Repeat exactly the lines below that lie between the line with "n2b (N.lor 0x80 (N.land r 0x3F))]." and the line with "Definition is_digit (b", counting both of those lines as part of the answer.

*** Given records Section Begins ***

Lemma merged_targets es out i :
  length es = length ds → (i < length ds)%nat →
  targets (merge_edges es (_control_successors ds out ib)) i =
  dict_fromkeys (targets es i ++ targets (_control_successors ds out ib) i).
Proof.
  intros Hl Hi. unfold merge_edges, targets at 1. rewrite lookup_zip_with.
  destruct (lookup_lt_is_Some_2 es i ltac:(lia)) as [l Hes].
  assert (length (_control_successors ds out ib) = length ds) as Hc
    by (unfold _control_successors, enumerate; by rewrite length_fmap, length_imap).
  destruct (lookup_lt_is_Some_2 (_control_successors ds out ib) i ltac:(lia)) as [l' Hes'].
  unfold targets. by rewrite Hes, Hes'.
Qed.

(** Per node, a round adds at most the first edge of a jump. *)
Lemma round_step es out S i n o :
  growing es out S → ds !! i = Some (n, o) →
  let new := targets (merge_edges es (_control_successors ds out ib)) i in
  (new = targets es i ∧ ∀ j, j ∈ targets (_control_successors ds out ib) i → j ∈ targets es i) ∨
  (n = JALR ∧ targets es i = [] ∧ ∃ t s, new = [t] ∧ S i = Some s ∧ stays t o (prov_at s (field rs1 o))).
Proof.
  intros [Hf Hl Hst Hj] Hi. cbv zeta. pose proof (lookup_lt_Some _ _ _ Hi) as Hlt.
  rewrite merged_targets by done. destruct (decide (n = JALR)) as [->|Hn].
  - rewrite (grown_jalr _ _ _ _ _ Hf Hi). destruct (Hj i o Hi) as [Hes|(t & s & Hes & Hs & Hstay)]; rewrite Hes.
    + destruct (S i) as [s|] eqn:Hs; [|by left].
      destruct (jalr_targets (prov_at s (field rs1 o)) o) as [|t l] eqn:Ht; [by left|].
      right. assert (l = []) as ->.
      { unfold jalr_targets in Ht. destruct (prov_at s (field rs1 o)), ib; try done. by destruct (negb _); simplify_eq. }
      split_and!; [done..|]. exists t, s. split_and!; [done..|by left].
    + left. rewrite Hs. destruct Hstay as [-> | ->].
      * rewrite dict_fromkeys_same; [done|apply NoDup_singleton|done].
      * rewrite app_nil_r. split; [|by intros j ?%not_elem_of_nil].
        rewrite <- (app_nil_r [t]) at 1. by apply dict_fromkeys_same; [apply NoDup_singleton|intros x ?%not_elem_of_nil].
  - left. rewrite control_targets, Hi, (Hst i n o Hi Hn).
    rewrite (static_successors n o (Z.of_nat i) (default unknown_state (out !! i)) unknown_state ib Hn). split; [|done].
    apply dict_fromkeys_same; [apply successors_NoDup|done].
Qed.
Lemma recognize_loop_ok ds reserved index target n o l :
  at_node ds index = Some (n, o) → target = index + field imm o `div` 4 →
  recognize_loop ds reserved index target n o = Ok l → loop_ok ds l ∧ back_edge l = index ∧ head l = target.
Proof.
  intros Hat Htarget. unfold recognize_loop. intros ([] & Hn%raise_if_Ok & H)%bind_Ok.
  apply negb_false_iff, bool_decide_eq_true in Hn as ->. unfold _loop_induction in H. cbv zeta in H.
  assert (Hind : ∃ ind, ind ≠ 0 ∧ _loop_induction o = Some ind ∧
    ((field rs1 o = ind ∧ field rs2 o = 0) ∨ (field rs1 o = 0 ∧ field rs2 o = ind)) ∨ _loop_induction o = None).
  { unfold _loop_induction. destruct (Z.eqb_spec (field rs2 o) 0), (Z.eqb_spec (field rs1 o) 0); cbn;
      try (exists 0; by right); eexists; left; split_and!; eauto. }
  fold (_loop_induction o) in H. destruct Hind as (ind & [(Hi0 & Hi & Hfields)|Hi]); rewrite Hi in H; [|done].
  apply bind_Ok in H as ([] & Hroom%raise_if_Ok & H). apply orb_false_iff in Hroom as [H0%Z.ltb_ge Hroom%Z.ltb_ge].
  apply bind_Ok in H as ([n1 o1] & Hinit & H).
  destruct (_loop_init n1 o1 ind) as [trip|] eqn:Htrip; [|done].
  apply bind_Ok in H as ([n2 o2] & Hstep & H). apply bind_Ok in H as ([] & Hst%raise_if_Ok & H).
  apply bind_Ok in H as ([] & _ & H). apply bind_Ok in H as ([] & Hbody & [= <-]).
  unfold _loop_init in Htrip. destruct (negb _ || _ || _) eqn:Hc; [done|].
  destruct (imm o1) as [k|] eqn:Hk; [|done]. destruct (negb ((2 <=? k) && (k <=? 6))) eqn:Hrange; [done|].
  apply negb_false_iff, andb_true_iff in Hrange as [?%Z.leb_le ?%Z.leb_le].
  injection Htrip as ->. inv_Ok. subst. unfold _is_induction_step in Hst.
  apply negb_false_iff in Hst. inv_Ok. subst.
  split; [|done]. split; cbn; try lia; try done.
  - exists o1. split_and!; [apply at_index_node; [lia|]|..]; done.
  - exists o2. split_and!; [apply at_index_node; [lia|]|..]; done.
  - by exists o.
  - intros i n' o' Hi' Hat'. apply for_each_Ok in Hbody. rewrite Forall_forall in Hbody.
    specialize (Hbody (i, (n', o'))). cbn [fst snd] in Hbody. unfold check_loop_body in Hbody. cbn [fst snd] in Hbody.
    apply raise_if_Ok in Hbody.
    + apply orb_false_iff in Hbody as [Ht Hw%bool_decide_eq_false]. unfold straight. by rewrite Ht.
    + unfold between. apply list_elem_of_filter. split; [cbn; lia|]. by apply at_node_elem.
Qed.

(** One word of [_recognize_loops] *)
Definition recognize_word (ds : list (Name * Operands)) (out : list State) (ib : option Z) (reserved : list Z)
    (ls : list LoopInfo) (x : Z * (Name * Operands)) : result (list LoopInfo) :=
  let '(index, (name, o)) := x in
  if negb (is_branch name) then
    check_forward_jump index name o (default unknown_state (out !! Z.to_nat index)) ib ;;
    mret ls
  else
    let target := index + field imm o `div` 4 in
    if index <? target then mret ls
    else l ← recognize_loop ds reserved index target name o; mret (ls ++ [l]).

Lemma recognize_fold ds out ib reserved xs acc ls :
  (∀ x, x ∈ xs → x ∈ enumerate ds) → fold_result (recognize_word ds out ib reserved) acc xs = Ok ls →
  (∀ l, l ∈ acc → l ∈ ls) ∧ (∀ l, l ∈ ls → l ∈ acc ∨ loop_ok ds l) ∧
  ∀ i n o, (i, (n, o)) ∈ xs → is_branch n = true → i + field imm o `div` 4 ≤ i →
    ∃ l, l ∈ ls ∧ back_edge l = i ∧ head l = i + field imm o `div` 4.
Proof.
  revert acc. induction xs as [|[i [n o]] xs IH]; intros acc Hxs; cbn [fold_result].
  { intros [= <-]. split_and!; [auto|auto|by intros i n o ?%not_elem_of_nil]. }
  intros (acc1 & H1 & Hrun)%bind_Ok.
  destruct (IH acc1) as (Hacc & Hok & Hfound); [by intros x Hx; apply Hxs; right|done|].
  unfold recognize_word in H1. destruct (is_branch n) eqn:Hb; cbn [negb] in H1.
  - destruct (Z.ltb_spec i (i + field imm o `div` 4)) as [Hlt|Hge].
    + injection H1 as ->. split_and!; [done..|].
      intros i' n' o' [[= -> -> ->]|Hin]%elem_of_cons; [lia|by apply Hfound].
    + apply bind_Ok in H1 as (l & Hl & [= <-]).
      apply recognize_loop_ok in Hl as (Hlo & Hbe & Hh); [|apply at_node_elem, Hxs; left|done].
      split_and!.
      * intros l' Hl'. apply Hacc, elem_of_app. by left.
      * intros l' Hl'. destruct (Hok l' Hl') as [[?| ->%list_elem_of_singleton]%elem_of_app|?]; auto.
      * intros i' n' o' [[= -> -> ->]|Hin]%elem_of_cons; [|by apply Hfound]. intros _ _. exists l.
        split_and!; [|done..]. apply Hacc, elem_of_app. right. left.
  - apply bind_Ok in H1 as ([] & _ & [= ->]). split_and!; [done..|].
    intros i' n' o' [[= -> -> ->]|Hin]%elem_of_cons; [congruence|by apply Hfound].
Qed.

*** Given records Section Ends ***
*** Given records Section Begins ***

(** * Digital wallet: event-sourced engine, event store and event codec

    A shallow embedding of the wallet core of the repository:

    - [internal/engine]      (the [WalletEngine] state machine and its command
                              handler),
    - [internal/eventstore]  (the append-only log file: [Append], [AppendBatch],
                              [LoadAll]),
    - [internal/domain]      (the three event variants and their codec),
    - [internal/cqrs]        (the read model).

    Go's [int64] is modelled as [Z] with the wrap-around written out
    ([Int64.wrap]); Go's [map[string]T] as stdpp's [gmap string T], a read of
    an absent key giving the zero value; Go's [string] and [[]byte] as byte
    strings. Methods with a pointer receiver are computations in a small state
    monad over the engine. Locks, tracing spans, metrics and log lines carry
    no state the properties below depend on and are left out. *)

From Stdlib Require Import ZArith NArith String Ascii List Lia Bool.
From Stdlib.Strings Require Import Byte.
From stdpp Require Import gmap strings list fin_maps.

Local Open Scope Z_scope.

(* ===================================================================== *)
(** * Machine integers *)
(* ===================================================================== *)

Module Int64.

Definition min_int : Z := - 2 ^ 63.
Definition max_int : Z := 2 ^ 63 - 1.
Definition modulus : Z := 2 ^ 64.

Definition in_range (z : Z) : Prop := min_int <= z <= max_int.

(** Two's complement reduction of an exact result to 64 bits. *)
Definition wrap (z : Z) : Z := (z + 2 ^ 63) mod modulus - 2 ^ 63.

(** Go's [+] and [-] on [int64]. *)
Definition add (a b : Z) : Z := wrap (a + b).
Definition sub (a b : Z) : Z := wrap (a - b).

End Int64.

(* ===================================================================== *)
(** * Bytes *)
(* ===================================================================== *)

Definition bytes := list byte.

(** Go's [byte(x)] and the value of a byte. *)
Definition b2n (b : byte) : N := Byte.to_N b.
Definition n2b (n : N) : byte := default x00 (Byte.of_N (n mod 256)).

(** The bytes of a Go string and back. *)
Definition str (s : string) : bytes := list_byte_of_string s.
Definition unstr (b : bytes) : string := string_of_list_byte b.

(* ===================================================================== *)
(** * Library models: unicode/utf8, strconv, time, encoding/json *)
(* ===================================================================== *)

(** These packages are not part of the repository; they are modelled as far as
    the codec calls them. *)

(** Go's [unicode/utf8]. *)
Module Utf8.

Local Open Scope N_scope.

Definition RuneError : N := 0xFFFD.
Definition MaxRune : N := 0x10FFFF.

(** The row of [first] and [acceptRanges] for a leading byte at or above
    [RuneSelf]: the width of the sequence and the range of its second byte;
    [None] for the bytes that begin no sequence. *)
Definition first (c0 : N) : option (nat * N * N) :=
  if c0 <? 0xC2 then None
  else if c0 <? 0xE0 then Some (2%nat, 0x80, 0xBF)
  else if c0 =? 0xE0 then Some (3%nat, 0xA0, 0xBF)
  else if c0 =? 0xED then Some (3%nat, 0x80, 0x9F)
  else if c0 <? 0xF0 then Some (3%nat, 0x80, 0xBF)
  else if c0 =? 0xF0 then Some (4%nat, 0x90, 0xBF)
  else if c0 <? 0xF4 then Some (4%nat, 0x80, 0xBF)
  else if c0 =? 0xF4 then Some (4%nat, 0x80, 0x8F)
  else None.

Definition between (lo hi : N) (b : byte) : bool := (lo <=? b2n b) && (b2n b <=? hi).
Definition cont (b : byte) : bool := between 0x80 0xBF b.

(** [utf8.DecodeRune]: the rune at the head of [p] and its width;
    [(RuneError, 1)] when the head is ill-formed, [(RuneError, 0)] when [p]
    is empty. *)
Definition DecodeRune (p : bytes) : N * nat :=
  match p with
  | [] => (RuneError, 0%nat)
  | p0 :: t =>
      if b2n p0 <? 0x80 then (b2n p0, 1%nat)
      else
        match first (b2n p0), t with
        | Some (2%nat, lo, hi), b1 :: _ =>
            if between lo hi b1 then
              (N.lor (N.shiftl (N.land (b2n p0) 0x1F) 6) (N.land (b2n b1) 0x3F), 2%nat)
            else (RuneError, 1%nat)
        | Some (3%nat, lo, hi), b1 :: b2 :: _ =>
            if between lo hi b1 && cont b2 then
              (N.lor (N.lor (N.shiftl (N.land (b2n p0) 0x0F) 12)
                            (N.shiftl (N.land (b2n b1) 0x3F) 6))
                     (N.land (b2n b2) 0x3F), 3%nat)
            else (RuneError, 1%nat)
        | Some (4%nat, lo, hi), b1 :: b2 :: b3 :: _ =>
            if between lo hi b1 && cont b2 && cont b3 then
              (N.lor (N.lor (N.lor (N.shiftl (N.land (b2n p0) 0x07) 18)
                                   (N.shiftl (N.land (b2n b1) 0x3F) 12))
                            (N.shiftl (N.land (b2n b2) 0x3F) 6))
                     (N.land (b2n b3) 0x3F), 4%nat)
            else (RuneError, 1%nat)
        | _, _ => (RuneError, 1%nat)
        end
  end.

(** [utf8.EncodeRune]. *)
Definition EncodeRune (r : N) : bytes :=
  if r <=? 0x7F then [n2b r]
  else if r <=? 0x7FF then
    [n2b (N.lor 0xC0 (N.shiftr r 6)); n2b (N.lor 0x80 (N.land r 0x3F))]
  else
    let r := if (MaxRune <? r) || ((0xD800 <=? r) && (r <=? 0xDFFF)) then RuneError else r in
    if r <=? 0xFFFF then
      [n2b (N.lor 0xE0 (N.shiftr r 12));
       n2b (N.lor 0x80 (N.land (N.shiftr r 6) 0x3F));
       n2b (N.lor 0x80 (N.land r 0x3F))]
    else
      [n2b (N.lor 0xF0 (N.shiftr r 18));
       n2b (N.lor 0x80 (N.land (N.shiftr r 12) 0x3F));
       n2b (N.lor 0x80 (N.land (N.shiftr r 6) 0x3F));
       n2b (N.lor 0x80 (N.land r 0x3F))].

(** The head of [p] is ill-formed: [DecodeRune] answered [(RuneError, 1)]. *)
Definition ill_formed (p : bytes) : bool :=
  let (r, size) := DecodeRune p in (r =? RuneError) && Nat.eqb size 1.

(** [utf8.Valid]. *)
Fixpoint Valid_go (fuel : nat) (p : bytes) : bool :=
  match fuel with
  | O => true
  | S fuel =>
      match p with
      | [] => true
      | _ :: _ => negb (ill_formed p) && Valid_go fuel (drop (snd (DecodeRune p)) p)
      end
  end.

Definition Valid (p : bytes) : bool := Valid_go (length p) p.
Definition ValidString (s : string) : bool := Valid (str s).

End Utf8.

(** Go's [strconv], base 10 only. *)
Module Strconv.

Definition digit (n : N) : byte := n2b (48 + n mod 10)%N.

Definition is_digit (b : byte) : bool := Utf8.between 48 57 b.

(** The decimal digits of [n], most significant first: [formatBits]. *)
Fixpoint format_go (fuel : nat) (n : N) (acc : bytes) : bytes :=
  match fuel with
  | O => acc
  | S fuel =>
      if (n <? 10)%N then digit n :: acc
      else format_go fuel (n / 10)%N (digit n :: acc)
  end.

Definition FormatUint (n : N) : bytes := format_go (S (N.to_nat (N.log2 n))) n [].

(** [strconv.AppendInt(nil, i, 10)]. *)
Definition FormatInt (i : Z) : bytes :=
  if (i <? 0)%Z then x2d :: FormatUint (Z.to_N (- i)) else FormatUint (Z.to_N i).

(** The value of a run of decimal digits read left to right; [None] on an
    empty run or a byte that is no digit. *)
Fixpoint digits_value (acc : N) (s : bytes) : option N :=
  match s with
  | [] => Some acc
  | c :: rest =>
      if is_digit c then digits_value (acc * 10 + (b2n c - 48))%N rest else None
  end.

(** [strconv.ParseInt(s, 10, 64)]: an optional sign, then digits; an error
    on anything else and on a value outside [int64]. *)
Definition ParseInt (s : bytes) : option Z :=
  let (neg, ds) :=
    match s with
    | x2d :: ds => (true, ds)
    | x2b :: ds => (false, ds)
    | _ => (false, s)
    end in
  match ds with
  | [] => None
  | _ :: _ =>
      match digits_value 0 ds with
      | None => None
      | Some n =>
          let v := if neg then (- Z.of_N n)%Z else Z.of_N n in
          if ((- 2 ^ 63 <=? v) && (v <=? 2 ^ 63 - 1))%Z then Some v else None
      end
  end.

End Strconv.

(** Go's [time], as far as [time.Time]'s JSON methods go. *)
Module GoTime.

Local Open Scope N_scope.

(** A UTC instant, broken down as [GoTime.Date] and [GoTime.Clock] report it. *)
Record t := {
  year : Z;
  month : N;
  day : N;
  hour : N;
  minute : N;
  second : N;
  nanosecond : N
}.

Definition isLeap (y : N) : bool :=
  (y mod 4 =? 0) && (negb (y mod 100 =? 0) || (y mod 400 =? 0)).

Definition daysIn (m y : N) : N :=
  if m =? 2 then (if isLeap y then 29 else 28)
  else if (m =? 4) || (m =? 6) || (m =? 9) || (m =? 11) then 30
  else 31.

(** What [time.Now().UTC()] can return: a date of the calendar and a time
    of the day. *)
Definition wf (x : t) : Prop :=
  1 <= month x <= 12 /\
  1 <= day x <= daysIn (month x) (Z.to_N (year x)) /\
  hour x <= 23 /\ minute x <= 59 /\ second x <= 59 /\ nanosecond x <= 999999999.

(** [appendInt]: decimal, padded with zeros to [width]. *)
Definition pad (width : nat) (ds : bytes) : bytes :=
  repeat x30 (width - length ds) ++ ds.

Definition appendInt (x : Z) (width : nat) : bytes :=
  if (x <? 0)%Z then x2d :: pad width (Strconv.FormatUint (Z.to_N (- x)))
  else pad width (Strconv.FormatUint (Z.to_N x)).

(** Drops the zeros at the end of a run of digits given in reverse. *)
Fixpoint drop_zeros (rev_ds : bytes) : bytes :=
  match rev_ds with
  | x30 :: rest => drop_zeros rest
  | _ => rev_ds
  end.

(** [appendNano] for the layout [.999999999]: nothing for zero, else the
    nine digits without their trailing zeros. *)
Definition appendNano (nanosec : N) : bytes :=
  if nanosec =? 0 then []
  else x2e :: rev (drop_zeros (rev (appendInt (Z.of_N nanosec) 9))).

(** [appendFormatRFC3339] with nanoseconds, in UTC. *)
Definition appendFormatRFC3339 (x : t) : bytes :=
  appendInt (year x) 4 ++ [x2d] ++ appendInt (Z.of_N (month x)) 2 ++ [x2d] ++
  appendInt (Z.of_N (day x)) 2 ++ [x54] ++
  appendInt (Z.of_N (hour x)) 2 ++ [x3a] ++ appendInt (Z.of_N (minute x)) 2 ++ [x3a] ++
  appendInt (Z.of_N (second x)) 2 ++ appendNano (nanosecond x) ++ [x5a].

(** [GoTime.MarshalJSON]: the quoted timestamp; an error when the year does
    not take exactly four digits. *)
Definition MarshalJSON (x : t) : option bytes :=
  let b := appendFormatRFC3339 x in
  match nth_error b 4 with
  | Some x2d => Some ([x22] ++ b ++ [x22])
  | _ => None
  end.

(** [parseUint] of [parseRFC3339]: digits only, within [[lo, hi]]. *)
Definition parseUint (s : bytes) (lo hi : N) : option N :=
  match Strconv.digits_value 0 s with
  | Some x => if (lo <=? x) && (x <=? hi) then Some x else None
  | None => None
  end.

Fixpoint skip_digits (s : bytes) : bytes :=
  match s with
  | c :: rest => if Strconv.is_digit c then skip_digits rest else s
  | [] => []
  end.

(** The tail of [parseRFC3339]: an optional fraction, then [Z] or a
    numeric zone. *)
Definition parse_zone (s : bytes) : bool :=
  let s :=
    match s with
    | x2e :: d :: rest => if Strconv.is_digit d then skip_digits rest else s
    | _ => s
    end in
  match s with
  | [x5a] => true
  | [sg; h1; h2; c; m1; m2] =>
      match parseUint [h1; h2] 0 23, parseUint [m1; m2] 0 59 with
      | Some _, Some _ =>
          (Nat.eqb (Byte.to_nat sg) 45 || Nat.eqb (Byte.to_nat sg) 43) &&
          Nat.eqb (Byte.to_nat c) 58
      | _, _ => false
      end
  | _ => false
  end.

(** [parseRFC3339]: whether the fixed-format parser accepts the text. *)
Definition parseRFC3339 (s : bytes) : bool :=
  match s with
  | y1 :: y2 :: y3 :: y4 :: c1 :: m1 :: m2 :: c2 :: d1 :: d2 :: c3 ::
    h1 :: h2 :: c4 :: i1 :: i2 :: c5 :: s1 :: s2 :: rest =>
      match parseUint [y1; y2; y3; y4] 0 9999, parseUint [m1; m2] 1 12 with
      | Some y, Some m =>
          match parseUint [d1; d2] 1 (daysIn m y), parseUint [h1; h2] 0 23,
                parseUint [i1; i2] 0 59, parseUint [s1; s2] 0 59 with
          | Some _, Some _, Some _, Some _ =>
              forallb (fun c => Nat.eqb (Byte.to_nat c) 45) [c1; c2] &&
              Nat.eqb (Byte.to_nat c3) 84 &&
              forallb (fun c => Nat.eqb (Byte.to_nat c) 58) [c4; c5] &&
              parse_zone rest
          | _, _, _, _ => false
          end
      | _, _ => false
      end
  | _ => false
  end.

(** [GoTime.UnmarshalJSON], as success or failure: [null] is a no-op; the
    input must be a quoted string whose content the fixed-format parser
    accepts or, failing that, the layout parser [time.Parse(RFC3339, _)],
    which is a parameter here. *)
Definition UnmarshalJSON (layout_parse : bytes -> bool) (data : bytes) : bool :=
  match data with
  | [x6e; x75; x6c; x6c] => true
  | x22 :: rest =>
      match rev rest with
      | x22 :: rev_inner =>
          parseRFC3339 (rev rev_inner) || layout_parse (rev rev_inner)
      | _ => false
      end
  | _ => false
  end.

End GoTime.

*** Given records Section Ends ***

> _The answer_
       n2b (N.lor 0x80 (N.land r 0x3F))].

(** The head of [p] is ill-formed: [DecodeRune] answered [(RuneError, 1)]. *)
Definition ill_formed (p : bytes) : bool :=
  let (r, size) := DecodeRune p in (r =? RuneError) && Nat.eqb size 1.

(** [utf8.Valid]. *)
Fixpoint Valid_go (fuel : nat) (p : bytes) : bool :=
  match fuel with
  | O => true
  | S fuel =>
      match p with
      | [] => true
      | _ :: _ => negb (ill_formed p) && Valid_go fuel (drop (snd (DecodeRune p)) p)
      end
  end.

Definition Valid (p : bytes) : bool := Valid_go (length p) p.
Definition ValidString (s : string) : bool := Valid (str s).

End Utf8.

(** Go's [strconv], base 10 only. *)
Module Strconv.

Definition digit (n : N) : byte := n2b (48 + n mod 10)%N.

Definition is_digit (b : byte) : bool := Utf8.between 48 57 b.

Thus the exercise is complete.